(* ===== verification/UdsServices.v ===== *)
(** * The messages of UDS services (include/wadjet/protocols/uds/uds_services.hpp)

    The structures of requests and responses, with their static members and accessors, and
    the variant that holds one of them.  Uds.v has the alternatives that the decoder
    returns; [of_decoded] is the structure that it fills for each.  The static members
    [service_id()] and [min_size()] are the interface of a structure to code that is
    generic in it: classes, whose laws say that the decoder keeps to them.  Fields of type
    [DataFormatIdentifier] and [AddressAndLengthFormatIdentifier] are their two nibbles. *)

From Stdlib Require Import ZArith Lia.
From Stdlib Require Import Strings.Byte.
From stdpp Require Import base numbers list strings.
From S2P Require Import Prelude.
From S2P Require Uds UdsTables UdsSession.

(** [CommunicationType] of uds_types.hpp. *)
Record CommunicationType := mkCommunicationType { normal_communication : bool; network_management : bool }.
Definition CommunicationType_from_byte (byte : Z) : CommunicationType :=
  mkCommunicationType (negb (Z.land byte 0x01 =? 0)) (negb (Z.land byte 0x02 =? 0)).
Definition CommunicationType_to_byte (ct : CommunicationType) : Z :=
  Z.lor (if normal_communication ct then 0x01 else 0) (if network_management ct then 0x02 else 0).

Exercise directions: Please restate the records word for word. Go from the first line to the line with "The structures of" and include both.

Result of the task:
(* ===== verification/UdsServices.v ===== *)
(** * The messages of UDS services (include/wadjet/protocols/uds/uds_services.hpp)

    The structures of requests and responses, with their static members and accessors, and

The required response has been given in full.